Given data Start Marker
(** The whole: the lock is taken, the state is read and changed, the lock is
    given back; others act before and after. *)
Lemma locked_spec x r x' t : path ∉ mine x → withLockedState fail s deviceID workloadID fn x = (r, x', t) →
  governed (λ r, ∃ err, r = fail err) path Post x r x'.
Proof.
  intros Hp Hrun. unfold withLockedState in Hrun.
  destruct (lifecycle_refused s deviceID workloadID) as [err|].
  { apply ret_inv in Hrun as (-> & -> & _). split; [reflexivity|left; eauto]. }
  apply bind_inv in Hrun as (e1 & x1 & t1 & t2 & [H1%os_MkdirAll_quiet _]%call_inv & Hrun & _).
  destruct e1 as [err|]; [apply ret_inv in Hrun as (-> & -> & _); split; [done|left; eauto]|].
  apply bind_inv in Hrun as (e2 & x2 & t3 & t4 & [H2%os_ChmodPath_quiet _]%call_inv & Hrun & _).
  assert (others x x2) as H12 by by etrans.
  destruct e2 as [err|]; [apply ret_inv in Hrun as (-> & -> & _); split; [done|left; eauto]|].
  apply bind_inv in Hrun as (o & x3 & t5 & t6 & [Ho _]%call_inv & Hrun & _).
  apply os_OpenFile_law in Ho as [H3 Hname]; [|done]. assert (others x x3) as H13 by by etrans.
  destruct o as [f|err]; [|apply ret_inv in Hrun as (-> & -> & _); split; [done|left; eauto]]. destruct Hname as [Hname _].
  apply bind_inv in Hrun as (e4 & x4 & t7 & t8 & [Hl _]%call_inv & Hrun & _). apply unix_Lock_law in Hl as [Hm4 Hmine4].
  destruct e4 as [err|].
  { apply bind_inv in Hrun as (c & x5 & t9 & t10 & [Hc%file_Close_quiet _]%call_inv & (-> & -> & _)%ret_inv & _).
    split; [|left; eauto]. etrans; [exact H13|]. etrans; [|exact Hc]. done. }
  rewrite Hname, state_path_guarded in Hmine4.
  apply bind_inv in Hrun as (r1 & x5 & t9 & t10 & Hin & Hrun & _).
  apply in_lock_spec in Hin as (Hm5 & Hmine5 & Hin); [|rewrite Hmine4; set_solver].
  apply bind_inv in Hrun as (u & x6 & t11 & t12 & [Hu _]%call_inv & Hrun & _).
  apply unix_Unlock_law in Hu as (Hm6 & Hmine6 & Hs6). rewrite Hname, state_path_guarded in *.
  apply bind_inv in Hrun as (c & x7 & t13 & t14 & [Hc%file_Close_quiet _]%call_inv & (-> & -> & _)%ret_inv & _).
  assert (path ∉ mine x3) as Hp3 by by rewrite (proj2 H13).
  assert (file_steps authority (files x path) (files x4 path)) as Hbefore.
  { etrans; [apply (mv_states _ _ _ _ _ _ (proj1 H13)); [apply state_path_state|done]|].
    apply (mv_states _ _ _ _ _ _ Hm4); [apply state_path_state|done]. }
  assert (file_steps authority (files x4 path) (files x5 path)) as Hduring.
  { destruct Hin as [[-> _]|(found & change & Hrec & Hch & _)]; [reflexivity|by eapply changed_steps]. }
  assert (mine x6 = mine x3) as Hmine by (rewrite Hmine6, Hmine5, Hmine4; set_solver).
  assert (file_steps authority (files x5 path) (files x7 path)) as Hafter.
  { etrans; [apply Hs6; set_solver|]. apply (mv_states _ _ _ _ _ _ (proj1 Hc)); [apply state_path_state|by rewrite Hmine]. }
  split.
  - etrans; [exact H13|]. etrans; [|exact Hc]. split; [|done]. split.
    + intros p Hp' _. assert (p ≠ path) as Hne by (by intros ->).
      rewrite (mv_kept _ _ _ _ _ _ Hm6), (mv_kept _ _ _ _ _ _ Hm5), (mv_kept _ _ _ _ _ _ Hm4); set_solver.
    + intros p Hst Hn. destruct (decide (p = path)) as [->|Hne].
      * etrans; [apply (mv_states _ _ _ _ _ _ Hm4); done|]. etrans; [exact Hduring|apply Hs6; set_solver].
      * etrans; [apply (mv_states _ _ _ _ _ _ Hm4); done|]. etrans; [apply (mv_states _ _ _ _ _ _ Hm5); [done|set_solver]|].
        apply (mv_states _ _ _ _ _ _ Hm6); [done|set_solver].
    + intros p Hst _ Hx. assert (p ∉ ({[path]} : gset string)) as Hne.
      { intros ->%elem_of_singleton. by eapply state_not_consumption, Hst; apply state_path_state. }
      apply (mv_consumed _ _ _ _ _ _ Hm6); [done|done|]. apply (mv_consumed _ _ _ _ _ _ Hm5); [done|done|].
      apply (mv_consumed _ _ _ _ _ _ Hm4); [done|set_solver|done].
  - destruct Hin as [[_ [err ->]]|(found & change & Hrec & Hch & HP)]; [left; eauto|right].
    exists (files x4 path), found, change, (files x5 path). done.
Qed.
End Run.
End Locked.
Given data End Marker
# Aim of the exercise
Show all lines in the records above that hold "Hduring".

# Output
  assert (file_steps authority (files x4 path) (files x5 path)) as Hduring.
      * etrans; [apply (mv_states _ _ _ _ _ _ Hm4); done|]. etrans; [exact Hduring|apply Hs6; set_solver].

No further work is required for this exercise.